Exercise objective:
Once you reach the line containing "Inductive tree_run (own" in the entries below, write out that line and each one after it down to the line containing "(** The tree of one empty directory. *)", exactly and with nothing added.

Extracted records:
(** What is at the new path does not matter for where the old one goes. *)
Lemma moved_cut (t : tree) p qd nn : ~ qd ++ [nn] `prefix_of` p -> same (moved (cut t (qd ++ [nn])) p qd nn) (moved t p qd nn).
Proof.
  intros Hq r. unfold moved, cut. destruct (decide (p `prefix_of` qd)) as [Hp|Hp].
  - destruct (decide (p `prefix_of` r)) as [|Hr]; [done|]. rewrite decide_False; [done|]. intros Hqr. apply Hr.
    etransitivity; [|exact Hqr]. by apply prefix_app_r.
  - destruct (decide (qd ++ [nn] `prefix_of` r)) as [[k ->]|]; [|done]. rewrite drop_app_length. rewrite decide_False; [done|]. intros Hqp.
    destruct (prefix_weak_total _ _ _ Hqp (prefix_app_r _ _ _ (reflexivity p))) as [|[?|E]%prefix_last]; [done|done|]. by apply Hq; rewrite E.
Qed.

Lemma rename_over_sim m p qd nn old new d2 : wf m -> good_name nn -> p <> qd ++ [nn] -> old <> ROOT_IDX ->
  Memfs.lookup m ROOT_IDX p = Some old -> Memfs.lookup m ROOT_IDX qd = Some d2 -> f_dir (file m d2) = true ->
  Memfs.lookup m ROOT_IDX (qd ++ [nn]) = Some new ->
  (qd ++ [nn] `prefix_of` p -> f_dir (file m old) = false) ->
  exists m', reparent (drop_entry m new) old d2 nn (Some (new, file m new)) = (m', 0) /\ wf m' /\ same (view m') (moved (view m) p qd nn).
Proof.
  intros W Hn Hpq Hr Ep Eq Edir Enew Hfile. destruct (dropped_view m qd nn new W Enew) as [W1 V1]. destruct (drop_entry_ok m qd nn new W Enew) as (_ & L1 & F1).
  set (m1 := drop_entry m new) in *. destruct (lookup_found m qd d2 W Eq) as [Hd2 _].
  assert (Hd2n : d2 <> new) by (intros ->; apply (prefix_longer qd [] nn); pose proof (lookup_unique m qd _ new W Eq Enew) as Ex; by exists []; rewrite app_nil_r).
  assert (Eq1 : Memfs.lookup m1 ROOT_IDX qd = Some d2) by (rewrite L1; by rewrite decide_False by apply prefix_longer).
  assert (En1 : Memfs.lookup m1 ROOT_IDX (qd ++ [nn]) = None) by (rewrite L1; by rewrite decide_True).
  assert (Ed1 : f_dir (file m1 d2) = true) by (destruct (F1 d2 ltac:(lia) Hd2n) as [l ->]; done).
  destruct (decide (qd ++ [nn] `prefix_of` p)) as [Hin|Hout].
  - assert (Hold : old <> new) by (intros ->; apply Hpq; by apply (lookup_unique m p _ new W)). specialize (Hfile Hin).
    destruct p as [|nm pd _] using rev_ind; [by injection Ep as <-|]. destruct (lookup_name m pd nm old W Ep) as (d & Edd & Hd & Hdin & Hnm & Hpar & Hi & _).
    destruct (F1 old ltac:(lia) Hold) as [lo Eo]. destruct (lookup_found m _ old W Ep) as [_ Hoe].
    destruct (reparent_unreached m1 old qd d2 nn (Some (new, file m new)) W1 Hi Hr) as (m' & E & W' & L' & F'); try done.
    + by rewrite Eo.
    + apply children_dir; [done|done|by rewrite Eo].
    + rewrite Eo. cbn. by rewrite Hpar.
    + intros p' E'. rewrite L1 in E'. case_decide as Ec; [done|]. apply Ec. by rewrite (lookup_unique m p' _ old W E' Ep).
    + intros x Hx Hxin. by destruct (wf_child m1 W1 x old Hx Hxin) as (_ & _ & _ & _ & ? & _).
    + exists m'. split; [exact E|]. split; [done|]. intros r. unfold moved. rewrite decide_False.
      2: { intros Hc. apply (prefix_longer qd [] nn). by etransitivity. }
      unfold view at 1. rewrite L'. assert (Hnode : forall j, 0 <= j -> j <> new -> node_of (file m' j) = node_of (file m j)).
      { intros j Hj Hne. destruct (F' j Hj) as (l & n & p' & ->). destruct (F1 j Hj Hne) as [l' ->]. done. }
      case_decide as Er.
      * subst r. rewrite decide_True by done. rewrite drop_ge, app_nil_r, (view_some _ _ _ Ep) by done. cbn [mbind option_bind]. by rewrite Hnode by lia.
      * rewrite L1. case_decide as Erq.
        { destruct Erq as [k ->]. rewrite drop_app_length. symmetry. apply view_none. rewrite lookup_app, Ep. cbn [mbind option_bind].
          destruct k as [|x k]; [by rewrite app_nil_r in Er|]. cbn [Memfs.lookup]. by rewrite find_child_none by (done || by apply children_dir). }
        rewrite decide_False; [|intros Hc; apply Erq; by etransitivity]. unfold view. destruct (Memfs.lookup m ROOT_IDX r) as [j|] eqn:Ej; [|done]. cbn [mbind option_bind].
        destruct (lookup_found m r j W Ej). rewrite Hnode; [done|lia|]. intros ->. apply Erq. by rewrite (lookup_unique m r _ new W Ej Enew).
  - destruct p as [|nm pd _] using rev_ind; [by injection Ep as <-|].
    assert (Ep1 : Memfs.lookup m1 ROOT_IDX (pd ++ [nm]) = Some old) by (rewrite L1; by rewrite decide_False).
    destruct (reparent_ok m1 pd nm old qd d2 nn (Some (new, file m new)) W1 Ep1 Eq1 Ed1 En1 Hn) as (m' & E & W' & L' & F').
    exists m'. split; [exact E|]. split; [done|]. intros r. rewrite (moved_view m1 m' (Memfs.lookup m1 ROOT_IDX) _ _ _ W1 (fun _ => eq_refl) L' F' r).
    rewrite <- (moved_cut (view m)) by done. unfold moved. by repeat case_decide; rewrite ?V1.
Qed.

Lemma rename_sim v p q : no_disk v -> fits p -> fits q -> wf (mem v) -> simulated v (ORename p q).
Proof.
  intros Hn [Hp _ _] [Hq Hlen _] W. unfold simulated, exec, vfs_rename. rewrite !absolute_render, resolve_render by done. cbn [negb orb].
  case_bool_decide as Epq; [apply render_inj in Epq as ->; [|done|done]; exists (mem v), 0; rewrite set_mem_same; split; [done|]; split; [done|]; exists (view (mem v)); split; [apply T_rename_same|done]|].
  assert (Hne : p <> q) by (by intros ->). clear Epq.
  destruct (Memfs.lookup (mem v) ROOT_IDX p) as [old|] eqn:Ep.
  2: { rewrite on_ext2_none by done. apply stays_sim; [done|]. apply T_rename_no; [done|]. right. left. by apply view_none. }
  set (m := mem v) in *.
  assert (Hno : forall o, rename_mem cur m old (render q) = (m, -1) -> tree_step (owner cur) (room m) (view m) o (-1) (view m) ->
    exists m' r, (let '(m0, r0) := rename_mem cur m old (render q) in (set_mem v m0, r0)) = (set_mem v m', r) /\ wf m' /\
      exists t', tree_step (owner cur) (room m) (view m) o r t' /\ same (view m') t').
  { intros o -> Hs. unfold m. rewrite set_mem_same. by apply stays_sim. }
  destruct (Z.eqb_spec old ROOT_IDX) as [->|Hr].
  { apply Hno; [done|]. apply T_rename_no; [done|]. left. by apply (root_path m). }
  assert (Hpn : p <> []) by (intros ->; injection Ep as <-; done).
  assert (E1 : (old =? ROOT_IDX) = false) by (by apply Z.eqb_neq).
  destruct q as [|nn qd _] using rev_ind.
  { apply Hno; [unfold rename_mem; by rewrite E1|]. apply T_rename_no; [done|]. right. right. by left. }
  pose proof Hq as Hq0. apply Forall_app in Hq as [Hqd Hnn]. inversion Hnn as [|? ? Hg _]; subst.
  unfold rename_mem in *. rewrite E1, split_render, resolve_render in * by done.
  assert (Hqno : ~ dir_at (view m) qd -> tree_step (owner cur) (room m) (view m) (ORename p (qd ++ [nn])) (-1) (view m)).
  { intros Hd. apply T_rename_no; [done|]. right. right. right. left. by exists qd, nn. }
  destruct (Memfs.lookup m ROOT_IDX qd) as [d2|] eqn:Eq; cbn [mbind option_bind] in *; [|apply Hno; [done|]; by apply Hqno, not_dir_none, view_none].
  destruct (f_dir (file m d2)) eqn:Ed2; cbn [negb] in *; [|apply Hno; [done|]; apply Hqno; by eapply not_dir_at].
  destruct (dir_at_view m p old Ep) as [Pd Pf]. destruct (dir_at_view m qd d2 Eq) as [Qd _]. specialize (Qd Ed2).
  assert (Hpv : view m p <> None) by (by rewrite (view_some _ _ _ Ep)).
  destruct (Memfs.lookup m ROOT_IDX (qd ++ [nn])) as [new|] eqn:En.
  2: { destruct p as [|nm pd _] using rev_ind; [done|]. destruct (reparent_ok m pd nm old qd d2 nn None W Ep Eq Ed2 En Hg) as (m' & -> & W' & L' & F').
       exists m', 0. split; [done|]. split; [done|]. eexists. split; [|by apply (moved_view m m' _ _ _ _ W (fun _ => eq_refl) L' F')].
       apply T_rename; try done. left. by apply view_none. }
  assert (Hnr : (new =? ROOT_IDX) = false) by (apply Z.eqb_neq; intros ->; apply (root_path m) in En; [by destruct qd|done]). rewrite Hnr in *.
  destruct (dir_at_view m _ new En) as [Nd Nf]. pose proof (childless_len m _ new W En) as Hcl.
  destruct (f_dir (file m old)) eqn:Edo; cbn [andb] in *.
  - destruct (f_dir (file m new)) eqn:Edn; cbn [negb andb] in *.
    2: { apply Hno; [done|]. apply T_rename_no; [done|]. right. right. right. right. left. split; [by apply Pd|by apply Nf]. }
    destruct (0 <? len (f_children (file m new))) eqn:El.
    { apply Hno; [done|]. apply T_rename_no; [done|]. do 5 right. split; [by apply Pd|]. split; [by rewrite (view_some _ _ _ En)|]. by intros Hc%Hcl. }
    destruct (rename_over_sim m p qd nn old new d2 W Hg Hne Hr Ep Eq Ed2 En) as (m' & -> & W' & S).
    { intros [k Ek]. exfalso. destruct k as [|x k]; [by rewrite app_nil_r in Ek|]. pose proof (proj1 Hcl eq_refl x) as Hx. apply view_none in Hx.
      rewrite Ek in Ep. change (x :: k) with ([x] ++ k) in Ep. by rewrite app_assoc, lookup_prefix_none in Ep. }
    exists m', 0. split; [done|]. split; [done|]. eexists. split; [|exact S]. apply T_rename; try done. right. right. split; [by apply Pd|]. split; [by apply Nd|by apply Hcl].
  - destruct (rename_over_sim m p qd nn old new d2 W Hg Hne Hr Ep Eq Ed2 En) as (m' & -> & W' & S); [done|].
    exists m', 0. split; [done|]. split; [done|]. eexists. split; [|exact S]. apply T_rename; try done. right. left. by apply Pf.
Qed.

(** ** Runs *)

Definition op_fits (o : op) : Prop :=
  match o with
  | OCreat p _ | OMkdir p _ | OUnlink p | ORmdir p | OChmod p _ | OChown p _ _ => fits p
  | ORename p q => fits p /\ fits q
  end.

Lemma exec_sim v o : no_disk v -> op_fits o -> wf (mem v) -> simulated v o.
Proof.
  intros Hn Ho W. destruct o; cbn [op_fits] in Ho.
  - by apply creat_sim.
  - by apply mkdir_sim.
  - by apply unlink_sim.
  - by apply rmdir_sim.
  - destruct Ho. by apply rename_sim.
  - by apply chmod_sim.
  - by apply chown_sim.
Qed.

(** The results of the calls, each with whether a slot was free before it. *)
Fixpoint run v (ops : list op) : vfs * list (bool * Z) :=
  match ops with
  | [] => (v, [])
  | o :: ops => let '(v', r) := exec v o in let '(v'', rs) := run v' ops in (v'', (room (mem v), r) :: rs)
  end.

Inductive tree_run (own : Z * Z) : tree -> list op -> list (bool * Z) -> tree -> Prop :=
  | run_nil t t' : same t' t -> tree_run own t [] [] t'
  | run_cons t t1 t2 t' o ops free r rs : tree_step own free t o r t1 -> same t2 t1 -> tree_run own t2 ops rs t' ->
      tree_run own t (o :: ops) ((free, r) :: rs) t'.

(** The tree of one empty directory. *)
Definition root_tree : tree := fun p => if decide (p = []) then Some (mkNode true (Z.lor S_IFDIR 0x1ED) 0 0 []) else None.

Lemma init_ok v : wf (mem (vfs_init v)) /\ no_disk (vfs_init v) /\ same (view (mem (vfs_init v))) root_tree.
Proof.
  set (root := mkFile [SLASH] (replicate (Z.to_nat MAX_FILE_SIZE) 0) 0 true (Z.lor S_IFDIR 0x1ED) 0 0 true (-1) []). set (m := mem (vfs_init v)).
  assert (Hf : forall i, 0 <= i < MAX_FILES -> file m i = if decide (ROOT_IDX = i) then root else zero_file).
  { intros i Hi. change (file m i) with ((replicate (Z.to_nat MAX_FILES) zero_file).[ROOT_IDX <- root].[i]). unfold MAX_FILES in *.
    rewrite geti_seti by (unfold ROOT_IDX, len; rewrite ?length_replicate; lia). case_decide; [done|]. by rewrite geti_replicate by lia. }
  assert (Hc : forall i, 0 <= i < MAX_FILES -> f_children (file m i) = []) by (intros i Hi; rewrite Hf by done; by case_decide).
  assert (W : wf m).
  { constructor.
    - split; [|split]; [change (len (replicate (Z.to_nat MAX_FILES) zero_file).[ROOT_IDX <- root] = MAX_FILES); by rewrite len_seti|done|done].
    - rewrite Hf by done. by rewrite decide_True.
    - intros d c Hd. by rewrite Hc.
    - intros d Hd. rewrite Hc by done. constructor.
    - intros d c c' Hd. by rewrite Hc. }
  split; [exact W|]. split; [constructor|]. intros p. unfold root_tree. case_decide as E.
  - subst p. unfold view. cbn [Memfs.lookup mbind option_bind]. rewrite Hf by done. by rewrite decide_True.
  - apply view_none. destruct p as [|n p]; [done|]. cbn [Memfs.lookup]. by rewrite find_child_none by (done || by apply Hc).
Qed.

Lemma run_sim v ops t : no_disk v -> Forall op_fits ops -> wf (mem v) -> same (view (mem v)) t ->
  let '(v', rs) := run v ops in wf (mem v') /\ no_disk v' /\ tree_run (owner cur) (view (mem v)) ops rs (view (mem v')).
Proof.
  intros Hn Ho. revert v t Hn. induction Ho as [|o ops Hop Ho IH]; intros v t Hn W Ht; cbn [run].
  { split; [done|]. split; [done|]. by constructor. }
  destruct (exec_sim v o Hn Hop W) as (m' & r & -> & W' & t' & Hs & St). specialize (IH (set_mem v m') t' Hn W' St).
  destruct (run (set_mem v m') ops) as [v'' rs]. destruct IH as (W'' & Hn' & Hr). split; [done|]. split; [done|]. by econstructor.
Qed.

Solution to the problem:
Inductive tree_run (own : Z * Z) : tree -> list op -> list (bool * Z) -> tree -> Prop :=
  | run_nil t t' : same t' t -> tree_run own t [] [] t'
  | run_cons t t1 t2 t' o ops free r rs : tree_step own free t o r t1 -> same t2 t1 -> tree_run own t2 ops rs t' ->
      tree_run own t (o :: ops) ((free, r) :: rs) t'.

(** The tree of one empty directory. *)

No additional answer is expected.